Exercise instructions: Starting with the first line of the records, write out each line exactly until you have included the line containing "edge, where the".

Stored items:
Segment Open

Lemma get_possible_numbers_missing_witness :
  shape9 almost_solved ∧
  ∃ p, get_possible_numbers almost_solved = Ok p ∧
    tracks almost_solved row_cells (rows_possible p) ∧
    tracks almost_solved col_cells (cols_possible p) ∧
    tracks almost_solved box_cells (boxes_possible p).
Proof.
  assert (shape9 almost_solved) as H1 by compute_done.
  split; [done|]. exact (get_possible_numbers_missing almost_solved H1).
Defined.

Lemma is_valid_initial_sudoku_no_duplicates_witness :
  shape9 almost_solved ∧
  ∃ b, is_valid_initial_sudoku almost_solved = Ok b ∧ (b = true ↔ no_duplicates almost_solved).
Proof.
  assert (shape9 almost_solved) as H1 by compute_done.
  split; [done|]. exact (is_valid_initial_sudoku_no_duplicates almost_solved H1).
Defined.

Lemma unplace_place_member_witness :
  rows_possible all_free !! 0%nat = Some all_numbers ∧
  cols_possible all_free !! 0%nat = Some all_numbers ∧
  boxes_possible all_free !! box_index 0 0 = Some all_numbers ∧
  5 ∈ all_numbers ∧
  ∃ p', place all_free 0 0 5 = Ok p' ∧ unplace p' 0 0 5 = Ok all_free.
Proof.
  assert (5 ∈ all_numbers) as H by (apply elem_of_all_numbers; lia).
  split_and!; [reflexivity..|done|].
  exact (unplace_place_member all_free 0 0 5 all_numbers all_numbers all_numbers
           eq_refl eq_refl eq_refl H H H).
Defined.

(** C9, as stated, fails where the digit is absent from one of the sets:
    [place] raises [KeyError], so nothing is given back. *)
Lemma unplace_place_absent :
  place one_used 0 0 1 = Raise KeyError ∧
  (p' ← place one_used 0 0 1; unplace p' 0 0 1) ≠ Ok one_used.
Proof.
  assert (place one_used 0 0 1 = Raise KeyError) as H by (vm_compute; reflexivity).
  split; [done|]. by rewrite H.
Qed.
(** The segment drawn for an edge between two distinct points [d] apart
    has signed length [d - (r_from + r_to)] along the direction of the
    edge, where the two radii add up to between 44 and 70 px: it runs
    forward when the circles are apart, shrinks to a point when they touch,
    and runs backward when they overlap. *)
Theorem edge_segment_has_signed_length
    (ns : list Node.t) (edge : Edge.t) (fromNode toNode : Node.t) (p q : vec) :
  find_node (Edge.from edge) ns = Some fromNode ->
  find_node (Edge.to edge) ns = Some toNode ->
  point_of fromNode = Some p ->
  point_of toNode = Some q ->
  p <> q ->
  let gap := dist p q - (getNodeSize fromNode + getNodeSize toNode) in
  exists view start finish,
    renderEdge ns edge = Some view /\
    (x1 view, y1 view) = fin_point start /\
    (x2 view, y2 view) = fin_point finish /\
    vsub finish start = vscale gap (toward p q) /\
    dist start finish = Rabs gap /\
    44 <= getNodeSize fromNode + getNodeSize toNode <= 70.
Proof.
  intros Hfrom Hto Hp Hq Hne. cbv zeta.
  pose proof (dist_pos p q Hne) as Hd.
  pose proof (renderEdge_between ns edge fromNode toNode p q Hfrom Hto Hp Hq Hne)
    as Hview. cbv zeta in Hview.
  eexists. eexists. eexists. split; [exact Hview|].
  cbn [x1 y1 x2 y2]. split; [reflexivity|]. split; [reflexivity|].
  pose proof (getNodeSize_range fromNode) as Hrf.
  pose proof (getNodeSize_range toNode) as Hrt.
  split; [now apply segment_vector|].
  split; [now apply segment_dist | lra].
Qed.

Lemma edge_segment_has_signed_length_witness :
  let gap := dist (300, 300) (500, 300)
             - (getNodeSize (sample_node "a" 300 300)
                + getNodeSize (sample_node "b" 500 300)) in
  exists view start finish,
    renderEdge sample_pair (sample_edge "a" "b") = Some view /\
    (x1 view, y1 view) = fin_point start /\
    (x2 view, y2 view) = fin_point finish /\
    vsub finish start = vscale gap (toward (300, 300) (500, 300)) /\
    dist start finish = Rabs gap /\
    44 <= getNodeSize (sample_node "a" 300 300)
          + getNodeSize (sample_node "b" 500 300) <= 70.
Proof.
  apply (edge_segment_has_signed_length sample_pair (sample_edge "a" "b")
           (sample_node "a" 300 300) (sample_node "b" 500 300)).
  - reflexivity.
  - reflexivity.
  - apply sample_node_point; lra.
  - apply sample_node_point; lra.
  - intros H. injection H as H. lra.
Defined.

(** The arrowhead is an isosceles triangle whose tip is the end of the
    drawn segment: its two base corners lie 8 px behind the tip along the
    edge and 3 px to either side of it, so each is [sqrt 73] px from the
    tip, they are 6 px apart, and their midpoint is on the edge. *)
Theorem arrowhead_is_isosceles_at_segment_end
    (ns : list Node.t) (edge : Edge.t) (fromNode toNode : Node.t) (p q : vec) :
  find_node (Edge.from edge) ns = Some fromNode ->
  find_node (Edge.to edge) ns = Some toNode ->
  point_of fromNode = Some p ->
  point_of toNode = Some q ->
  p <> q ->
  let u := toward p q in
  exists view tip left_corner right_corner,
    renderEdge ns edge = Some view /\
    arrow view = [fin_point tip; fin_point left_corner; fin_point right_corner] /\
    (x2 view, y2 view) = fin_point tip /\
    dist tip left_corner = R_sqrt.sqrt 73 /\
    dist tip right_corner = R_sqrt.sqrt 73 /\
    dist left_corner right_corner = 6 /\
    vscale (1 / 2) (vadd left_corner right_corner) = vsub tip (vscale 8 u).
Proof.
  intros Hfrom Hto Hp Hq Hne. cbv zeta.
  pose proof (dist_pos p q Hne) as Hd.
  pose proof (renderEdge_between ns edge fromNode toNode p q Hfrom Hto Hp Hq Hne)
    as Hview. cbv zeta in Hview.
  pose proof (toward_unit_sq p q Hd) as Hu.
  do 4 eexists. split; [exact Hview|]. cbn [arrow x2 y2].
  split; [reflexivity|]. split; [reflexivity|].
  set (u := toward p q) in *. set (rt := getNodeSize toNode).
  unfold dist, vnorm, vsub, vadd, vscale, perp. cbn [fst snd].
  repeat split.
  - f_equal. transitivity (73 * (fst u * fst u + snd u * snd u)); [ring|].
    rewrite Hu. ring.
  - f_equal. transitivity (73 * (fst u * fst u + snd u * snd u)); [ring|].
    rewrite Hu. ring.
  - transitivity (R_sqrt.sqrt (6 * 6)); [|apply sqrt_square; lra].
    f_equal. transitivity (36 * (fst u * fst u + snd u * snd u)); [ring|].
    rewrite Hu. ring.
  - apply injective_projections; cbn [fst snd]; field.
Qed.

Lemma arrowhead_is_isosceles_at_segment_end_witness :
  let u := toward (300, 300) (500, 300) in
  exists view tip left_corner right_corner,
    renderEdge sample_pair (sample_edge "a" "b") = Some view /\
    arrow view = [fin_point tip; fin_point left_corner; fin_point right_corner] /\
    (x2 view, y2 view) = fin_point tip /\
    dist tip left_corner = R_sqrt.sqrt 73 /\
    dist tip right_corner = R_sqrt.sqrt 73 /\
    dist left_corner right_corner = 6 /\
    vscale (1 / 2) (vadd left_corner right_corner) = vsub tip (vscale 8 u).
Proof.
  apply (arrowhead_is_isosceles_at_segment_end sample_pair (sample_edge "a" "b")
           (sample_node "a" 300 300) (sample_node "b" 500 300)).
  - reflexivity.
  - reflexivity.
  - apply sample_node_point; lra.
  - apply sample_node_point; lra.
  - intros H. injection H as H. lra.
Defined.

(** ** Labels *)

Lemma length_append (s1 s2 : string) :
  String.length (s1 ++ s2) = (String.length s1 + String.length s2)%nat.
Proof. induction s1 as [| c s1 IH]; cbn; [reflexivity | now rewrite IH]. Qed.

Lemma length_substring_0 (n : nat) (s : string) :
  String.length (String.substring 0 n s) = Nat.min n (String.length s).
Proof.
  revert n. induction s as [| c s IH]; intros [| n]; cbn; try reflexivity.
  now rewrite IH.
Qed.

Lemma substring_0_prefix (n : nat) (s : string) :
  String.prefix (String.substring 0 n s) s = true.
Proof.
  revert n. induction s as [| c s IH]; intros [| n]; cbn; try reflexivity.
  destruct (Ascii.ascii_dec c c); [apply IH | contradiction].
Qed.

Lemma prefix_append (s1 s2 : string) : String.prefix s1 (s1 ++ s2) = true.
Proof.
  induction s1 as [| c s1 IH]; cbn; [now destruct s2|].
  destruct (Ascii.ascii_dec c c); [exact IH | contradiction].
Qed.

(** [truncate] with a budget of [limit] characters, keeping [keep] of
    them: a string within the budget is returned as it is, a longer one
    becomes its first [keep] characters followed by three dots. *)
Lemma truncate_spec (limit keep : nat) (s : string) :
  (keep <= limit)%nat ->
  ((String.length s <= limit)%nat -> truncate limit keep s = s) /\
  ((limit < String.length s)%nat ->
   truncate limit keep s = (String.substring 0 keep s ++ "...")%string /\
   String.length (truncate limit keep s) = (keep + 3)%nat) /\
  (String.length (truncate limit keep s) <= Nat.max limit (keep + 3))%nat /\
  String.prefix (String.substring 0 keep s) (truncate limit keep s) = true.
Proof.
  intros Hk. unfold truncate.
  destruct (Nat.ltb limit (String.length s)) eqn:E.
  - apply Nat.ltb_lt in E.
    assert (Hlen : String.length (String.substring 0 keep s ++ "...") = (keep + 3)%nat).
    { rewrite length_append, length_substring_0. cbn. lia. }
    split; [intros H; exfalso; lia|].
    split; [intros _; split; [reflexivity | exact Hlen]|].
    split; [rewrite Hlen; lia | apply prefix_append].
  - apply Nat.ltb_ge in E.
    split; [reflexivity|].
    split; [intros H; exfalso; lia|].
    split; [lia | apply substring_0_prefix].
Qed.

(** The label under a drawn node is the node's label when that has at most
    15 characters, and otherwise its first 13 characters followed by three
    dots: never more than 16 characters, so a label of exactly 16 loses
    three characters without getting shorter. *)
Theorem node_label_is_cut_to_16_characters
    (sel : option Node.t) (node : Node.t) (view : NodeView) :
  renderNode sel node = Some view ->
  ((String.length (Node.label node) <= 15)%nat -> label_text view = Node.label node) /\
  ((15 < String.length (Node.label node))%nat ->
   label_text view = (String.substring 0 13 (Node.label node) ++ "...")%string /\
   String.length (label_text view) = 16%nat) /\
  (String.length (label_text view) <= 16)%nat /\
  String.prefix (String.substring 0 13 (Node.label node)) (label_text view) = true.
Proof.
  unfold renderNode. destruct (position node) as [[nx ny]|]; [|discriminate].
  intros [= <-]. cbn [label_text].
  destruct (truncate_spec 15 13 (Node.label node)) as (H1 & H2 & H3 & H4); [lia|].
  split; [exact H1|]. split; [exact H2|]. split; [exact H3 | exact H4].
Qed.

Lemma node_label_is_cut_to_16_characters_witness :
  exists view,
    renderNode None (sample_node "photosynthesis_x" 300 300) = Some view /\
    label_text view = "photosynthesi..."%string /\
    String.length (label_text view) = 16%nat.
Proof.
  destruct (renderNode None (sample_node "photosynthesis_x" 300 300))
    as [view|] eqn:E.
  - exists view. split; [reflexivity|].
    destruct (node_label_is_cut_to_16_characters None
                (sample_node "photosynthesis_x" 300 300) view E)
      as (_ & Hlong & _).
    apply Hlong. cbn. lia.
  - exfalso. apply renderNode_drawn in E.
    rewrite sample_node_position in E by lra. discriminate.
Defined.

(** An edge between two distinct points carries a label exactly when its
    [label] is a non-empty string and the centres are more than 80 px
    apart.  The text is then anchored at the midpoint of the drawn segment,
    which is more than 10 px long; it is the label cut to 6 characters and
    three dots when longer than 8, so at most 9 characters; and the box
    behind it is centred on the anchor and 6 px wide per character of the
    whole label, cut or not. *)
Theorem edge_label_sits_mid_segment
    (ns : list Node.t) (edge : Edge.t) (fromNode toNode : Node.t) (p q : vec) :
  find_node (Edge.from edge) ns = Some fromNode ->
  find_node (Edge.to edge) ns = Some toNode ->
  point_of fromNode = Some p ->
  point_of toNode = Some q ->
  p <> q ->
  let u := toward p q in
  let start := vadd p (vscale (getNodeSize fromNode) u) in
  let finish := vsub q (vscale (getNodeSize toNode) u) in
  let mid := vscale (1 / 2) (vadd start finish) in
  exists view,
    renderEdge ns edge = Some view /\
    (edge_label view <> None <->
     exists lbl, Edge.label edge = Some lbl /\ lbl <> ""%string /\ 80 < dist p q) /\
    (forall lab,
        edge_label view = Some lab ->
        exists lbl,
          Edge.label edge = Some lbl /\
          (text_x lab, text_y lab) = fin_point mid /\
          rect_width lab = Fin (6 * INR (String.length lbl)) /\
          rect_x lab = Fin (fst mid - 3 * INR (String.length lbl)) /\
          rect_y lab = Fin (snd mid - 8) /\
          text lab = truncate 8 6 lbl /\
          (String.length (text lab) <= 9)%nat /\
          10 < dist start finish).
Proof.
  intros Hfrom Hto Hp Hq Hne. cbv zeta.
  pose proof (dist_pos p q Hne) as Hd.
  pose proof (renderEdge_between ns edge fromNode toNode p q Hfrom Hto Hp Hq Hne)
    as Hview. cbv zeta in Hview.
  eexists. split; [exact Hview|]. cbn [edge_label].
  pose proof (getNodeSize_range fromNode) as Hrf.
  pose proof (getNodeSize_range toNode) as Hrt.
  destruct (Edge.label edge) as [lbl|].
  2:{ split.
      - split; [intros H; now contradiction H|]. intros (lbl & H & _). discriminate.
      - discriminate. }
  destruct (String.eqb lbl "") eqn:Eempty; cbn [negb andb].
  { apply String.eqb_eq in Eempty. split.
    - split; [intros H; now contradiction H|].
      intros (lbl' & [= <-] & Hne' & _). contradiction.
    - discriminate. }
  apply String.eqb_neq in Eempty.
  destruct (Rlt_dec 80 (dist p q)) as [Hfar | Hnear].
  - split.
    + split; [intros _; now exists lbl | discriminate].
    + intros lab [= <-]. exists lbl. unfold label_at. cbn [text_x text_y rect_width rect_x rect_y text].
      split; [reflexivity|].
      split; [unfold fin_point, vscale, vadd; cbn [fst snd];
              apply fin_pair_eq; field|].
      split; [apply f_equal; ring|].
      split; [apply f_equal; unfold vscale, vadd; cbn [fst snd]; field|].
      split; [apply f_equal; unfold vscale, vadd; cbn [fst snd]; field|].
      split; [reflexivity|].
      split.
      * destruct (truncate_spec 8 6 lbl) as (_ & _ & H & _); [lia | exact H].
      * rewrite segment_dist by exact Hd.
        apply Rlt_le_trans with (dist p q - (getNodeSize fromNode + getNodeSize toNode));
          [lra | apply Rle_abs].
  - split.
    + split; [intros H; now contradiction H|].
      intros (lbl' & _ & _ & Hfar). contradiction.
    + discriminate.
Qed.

Segment Closed

Task solution:
Lemma get_possible_numbers_missing_witness :
  shape9 almost_solved ∧
  ∃ p, get_possible_numbers almost_solved = Ok p ∧
    tracks almost_solved row_cells (rows_possible p) ∧
    tracks almost_solved col_cells (cols_possible p) ∧
    tracks almost_solved box_cells (boxes_possible p).
Proof.
  assert (shape9 almost_solved) as H1 by compute_done.
  split; [done|]. exact (get_possible_numbers_missing almost_solved H1).
Defined.

Lemma is_valid_initial_sudoku_no_duplicates_witness :
  shape9 almost_solved ∧
  ∃ b, is_valid_initial_sudoku almost_solved = Ok b ∧ (b = true ↔ no_duplicates almost_solved).
Proof.
  assert (shape9 almost_solved) as H1 by compute_done.
  split; [done|]. exact (is_valid_initial_sudoku_no_duplicates almost_solved H1).
Defined.

Lemma unplace_place_member_witness :
  rows_possible all_free !! 0%nat = Some all_numbers ∧
  cols_possible all_free !! 0%nat = Some all_numbers ∧
  boxes_possible all_free !! box_index 0 0 = Some all_numbers ∧
  5 ∈ all_numbers ∧
  ∃ p', place all_free 0 0 5 = Ok p' ∧ unplace p' 0 0 5 = Ok all_free.
Proof.
  assert (5 ∈ all_numbers) as H by (apply elem_of_all_numbers; lia).
  split_and!; [reflexivity..|done|].
  exact (unplace_place_member all_free 0 0 5 all_numbers all_numbers all_numbers
           eq_refl eq_refl eq_refl H H H).
Defined.

(** C9, as stated, fails where the digit is absent from one of the sets:
    [place] raises [KeyError], so nothing is given back. *)
Lemma unplace_place_absent :
  place one_used 0 0 1 = Raise KeyError ∧
  (p' ← place one_used 0 0 1; unplace p' 0 0 1) ≠ Ok one_used.
Proof.
  assert (place one_used 0 0 1 = Raise KeyError) as H by (vm_compute; reflexivity).
  split; [done|]. by rewrite H.
Qed.
(** The segment drawn for an edge between two distinct points [d] apart
    has signed length [d - (r_from + r_to)] along the direction of the
    edge, where the two radii add up to between 44 and 70 px: it runs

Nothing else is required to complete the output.